Assignment → In the entries that follow, how many lines contain "Theorem"? Please reply with only the number.

····················

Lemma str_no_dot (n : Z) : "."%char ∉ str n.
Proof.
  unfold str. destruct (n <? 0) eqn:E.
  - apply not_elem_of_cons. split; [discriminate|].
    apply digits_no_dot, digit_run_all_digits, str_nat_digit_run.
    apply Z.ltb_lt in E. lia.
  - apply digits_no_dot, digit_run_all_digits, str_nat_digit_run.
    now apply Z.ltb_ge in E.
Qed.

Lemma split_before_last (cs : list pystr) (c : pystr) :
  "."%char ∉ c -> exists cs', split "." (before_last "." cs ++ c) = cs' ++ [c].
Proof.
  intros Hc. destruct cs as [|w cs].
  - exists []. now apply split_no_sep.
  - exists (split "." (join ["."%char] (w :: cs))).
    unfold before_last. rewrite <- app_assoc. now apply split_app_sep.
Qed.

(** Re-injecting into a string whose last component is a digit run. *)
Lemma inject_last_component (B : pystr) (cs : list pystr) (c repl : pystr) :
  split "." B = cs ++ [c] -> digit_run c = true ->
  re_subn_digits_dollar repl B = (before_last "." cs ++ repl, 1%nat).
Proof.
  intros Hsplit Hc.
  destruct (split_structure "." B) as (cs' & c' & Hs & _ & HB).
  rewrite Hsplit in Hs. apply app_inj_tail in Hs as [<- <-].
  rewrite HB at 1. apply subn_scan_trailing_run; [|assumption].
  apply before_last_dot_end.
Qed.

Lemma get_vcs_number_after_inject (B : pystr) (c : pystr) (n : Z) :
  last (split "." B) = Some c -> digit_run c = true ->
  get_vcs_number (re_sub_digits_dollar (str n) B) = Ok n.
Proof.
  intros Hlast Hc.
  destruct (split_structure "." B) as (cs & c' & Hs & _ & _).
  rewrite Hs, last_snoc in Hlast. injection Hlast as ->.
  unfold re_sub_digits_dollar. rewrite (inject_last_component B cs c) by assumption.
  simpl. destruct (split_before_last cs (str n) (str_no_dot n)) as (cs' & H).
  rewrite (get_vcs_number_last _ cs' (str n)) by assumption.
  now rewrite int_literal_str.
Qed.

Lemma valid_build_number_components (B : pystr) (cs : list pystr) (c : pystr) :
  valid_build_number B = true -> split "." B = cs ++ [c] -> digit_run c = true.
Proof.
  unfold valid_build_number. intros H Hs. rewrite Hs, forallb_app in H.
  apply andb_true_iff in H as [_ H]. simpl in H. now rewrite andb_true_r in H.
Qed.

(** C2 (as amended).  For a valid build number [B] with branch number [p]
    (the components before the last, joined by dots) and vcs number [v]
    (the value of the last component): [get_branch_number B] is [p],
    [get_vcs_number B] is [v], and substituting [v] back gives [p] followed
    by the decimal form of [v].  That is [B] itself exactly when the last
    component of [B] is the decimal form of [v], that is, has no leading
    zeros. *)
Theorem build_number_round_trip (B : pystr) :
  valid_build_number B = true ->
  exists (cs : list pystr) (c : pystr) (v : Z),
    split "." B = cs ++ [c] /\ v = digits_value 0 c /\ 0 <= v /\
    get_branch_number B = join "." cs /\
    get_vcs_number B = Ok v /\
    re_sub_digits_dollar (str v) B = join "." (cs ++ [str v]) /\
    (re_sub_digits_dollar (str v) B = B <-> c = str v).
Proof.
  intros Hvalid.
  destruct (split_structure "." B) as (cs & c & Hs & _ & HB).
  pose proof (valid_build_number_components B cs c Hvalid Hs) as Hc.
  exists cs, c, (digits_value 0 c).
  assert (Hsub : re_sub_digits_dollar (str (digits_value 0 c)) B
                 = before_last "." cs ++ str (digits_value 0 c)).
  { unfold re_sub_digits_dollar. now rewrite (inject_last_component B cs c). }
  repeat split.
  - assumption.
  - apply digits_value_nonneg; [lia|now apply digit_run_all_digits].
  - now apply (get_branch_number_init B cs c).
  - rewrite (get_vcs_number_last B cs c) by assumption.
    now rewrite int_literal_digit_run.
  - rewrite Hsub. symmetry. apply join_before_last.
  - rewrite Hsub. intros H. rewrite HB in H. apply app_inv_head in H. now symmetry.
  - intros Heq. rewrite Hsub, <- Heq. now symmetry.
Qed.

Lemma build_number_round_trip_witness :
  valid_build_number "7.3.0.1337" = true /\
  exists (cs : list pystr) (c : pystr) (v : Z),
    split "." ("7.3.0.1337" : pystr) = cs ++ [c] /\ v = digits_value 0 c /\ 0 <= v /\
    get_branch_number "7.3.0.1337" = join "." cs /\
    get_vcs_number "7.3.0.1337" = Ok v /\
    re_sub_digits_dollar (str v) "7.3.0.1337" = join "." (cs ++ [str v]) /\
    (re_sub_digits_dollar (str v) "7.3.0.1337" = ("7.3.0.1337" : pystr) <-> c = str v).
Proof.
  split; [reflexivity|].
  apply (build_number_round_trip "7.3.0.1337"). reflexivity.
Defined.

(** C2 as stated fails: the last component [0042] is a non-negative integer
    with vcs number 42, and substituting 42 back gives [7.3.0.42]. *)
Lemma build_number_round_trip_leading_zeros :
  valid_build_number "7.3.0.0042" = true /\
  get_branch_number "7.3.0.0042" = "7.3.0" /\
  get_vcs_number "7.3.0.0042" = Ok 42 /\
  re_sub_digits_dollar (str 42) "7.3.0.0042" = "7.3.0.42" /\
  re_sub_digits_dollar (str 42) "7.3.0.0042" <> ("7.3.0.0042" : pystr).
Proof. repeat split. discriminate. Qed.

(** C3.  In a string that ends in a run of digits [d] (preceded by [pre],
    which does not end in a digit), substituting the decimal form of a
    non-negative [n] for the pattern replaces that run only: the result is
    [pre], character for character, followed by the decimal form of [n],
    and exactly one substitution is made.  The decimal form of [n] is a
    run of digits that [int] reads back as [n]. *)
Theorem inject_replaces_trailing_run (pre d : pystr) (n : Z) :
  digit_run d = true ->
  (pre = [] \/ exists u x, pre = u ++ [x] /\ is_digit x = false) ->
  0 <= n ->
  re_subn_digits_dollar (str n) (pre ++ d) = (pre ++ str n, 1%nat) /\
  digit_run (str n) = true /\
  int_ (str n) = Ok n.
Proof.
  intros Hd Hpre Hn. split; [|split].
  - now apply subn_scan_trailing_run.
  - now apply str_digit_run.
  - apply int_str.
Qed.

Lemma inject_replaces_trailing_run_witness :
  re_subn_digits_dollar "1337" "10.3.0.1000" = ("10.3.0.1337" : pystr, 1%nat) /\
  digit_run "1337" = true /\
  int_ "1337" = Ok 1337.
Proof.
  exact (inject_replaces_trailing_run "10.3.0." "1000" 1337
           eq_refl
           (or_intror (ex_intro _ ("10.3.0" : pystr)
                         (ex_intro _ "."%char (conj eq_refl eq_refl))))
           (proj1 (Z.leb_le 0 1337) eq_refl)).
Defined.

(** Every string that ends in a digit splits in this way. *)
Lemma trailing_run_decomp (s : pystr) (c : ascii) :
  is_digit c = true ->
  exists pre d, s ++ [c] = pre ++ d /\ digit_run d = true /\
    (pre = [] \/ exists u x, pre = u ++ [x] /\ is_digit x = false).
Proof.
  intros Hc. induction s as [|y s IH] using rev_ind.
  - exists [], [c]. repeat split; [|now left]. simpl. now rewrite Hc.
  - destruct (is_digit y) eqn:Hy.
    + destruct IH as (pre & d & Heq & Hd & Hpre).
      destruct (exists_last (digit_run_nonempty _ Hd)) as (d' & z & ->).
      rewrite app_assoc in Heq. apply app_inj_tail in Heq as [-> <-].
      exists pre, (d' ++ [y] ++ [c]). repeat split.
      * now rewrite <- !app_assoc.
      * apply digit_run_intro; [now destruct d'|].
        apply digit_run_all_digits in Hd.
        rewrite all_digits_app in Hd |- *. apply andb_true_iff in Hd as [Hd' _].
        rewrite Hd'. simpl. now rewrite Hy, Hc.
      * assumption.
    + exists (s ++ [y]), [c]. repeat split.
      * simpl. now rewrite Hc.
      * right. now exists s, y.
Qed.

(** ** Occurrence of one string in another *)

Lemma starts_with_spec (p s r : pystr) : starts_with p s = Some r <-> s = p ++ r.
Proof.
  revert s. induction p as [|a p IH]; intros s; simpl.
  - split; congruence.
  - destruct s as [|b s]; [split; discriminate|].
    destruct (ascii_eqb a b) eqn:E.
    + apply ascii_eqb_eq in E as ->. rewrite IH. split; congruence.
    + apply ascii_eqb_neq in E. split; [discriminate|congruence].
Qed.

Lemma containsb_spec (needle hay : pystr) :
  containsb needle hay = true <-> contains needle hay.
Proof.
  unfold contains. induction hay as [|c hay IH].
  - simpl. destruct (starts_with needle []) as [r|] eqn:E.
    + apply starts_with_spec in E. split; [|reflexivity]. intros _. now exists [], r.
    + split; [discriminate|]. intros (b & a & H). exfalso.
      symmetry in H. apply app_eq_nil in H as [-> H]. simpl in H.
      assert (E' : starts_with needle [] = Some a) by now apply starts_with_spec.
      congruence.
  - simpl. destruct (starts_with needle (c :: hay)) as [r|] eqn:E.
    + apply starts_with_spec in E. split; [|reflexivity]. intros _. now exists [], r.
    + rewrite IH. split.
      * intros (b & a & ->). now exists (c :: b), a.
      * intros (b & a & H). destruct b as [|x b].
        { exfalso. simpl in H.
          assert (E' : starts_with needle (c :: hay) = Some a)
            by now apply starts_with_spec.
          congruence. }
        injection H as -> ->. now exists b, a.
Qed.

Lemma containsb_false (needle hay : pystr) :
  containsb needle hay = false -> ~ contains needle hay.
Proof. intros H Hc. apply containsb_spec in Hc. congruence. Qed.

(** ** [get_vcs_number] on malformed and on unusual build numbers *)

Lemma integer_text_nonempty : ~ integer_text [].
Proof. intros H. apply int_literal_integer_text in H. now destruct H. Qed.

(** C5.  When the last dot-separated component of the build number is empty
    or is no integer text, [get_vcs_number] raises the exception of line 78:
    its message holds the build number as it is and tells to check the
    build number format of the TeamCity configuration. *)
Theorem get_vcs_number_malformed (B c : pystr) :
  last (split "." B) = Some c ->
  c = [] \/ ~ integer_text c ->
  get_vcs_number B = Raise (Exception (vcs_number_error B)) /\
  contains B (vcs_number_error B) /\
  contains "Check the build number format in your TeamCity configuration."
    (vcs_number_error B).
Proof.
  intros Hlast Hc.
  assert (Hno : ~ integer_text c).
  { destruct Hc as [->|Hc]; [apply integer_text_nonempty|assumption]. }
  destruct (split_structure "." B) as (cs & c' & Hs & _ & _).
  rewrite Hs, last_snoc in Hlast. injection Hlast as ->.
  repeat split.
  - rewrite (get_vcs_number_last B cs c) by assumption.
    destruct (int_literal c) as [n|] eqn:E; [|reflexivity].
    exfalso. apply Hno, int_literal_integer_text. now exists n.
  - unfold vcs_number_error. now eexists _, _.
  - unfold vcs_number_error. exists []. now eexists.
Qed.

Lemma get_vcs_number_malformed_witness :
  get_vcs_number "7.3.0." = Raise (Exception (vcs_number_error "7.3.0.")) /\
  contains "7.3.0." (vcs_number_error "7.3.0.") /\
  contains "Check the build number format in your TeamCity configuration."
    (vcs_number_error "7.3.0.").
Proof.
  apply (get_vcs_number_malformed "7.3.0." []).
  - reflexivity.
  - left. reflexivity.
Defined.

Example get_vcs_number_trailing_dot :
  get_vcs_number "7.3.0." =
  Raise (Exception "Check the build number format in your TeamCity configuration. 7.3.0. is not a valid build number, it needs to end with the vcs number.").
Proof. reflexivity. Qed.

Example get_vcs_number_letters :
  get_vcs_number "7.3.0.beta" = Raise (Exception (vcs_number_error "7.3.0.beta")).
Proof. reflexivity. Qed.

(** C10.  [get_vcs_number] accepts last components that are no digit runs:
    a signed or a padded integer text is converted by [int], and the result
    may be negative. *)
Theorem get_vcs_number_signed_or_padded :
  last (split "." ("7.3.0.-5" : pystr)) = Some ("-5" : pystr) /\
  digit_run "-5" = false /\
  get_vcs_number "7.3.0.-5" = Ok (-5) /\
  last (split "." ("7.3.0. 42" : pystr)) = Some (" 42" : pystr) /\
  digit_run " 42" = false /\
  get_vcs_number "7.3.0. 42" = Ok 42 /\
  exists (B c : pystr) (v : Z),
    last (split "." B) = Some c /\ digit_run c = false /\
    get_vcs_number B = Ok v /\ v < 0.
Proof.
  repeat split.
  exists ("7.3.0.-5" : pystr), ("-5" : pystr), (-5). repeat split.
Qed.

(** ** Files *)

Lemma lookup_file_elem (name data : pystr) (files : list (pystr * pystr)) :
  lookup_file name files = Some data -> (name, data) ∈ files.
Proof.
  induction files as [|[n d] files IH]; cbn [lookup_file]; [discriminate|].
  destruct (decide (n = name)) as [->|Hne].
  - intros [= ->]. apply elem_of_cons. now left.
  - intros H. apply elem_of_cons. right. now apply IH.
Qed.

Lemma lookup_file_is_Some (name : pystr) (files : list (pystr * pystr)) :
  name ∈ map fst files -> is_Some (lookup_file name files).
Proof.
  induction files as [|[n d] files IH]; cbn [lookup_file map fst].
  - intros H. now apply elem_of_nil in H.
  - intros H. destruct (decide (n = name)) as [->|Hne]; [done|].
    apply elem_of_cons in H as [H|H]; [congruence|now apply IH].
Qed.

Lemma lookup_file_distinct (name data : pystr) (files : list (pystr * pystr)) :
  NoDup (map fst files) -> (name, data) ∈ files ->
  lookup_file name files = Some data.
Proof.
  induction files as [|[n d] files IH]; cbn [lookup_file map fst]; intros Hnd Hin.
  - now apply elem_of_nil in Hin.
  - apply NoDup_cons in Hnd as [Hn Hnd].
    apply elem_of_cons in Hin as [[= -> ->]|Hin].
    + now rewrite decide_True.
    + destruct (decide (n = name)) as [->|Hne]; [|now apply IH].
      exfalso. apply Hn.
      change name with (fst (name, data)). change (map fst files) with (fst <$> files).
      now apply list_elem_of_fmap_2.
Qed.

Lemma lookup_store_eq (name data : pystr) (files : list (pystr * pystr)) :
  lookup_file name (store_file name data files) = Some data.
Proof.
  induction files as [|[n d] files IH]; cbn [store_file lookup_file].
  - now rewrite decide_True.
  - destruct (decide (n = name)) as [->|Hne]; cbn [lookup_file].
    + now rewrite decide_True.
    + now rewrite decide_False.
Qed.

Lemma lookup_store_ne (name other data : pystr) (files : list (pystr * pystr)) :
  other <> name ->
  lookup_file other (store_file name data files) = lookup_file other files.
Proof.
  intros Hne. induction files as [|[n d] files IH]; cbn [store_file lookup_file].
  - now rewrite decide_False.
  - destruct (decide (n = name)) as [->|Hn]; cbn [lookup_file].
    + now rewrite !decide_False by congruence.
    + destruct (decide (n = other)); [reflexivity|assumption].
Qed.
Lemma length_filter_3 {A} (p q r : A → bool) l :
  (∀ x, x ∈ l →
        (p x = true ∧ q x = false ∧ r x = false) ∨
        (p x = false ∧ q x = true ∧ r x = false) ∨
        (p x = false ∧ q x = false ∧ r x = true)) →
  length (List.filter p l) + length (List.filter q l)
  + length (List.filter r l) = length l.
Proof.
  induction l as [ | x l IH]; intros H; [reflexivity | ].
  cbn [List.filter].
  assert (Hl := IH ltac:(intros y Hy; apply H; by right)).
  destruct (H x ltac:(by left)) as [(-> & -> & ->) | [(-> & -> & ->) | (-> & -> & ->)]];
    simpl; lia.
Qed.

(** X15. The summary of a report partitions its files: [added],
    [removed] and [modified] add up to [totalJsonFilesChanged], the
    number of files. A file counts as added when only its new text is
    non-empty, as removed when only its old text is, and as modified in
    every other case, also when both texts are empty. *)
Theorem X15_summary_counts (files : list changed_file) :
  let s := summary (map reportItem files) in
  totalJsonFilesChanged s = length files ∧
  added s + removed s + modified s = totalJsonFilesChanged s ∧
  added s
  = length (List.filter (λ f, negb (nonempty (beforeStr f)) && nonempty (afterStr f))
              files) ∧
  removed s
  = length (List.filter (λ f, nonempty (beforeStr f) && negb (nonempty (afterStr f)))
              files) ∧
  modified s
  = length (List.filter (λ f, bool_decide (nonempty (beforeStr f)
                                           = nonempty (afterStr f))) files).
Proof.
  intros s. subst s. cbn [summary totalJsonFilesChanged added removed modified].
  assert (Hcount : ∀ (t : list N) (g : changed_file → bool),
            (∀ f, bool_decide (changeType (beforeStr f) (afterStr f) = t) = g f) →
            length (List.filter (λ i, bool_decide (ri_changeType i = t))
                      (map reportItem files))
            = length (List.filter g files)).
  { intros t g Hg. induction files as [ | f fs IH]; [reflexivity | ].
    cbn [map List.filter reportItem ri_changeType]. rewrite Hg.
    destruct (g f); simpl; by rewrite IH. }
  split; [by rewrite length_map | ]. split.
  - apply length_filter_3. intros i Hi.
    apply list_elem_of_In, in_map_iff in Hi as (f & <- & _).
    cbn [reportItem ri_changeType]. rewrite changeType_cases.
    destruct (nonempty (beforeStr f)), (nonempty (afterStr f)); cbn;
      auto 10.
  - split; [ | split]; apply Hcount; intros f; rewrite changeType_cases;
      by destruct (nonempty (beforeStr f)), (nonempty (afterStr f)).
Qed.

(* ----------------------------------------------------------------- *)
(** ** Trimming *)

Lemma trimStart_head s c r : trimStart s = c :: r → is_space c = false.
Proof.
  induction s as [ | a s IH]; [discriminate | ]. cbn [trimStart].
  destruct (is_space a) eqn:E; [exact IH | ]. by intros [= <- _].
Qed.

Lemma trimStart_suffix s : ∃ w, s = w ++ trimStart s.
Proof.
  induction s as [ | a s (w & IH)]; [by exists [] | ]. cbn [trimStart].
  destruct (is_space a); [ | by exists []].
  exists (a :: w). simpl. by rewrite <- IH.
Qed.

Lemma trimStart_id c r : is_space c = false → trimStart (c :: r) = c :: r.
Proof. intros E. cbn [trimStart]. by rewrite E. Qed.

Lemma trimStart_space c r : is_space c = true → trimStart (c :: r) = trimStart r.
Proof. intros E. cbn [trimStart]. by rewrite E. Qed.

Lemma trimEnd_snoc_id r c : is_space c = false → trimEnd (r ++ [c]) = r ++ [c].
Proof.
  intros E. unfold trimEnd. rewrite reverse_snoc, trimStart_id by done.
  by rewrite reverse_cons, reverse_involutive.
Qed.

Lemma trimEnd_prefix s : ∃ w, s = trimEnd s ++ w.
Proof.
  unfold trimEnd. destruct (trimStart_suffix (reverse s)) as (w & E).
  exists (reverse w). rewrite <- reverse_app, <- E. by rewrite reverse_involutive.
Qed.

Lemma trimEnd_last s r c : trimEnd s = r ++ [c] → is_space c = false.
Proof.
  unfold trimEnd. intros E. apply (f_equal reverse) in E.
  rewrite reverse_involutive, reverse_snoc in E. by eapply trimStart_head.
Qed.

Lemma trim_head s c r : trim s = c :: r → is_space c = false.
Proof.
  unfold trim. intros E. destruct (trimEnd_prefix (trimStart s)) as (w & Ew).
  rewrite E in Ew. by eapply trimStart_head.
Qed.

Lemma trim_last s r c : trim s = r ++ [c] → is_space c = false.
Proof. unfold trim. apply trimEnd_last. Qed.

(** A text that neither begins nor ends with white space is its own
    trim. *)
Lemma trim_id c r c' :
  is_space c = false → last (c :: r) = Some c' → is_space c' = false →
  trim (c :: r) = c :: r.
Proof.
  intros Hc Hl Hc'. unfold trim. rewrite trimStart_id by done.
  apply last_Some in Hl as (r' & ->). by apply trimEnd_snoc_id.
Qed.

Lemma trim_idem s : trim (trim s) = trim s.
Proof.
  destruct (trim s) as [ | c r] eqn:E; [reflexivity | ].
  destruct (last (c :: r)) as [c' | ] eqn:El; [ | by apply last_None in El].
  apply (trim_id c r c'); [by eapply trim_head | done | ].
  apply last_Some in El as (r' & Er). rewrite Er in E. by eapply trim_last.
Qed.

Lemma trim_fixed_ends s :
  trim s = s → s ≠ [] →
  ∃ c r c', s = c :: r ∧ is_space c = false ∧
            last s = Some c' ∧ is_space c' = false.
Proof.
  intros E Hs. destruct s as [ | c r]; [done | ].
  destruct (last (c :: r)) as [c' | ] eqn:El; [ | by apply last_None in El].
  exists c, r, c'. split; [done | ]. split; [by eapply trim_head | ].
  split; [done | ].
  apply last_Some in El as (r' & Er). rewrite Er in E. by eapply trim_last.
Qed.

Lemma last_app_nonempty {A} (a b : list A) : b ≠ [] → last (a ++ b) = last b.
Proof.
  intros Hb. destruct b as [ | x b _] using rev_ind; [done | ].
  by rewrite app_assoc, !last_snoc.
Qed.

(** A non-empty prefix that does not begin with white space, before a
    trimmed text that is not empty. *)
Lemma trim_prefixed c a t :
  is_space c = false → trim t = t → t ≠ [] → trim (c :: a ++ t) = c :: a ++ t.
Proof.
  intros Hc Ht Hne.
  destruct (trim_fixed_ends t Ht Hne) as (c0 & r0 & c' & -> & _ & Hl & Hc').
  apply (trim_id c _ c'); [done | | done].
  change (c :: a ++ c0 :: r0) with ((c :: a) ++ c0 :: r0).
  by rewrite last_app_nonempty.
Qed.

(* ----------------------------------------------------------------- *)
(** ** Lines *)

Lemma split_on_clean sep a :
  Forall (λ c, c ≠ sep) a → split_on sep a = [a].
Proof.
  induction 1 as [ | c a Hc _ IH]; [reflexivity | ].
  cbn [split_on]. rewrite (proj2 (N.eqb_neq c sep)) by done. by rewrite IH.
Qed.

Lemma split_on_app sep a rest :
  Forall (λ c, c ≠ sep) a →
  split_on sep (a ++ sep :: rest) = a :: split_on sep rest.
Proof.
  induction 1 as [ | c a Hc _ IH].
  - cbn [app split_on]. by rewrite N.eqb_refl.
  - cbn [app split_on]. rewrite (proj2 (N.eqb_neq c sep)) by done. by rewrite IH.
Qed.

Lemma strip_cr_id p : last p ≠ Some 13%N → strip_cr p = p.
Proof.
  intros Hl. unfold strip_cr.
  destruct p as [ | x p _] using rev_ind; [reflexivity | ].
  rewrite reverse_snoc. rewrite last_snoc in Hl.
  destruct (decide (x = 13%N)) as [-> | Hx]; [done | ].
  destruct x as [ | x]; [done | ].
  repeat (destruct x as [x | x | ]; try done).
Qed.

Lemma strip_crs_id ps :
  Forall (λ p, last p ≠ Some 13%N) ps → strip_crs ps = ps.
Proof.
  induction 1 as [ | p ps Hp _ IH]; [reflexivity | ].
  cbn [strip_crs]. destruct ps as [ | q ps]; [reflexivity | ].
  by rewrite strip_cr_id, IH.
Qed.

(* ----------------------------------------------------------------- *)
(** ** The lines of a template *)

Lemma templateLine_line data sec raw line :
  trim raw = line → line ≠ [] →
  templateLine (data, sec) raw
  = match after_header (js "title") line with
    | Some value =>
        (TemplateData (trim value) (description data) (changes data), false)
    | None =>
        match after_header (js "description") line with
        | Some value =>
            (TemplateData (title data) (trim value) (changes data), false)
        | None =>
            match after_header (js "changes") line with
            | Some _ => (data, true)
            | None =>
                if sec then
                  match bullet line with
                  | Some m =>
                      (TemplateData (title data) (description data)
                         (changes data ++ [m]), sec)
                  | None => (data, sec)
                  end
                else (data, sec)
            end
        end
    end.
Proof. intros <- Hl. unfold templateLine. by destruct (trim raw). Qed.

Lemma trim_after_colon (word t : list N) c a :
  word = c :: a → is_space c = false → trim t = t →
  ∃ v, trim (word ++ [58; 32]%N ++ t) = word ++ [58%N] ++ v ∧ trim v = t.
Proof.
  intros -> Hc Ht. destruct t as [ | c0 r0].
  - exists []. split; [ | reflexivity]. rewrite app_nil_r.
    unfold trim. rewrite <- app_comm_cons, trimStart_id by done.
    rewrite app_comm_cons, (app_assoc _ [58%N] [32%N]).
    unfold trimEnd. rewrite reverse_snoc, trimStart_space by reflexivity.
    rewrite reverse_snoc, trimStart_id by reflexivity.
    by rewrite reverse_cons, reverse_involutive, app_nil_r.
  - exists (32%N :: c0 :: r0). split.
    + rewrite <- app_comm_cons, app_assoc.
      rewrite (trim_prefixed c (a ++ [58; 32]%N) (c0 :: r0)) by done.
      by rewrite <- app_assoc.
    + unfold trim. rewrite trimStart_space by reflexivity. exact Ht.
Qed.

····················

Answer below → 5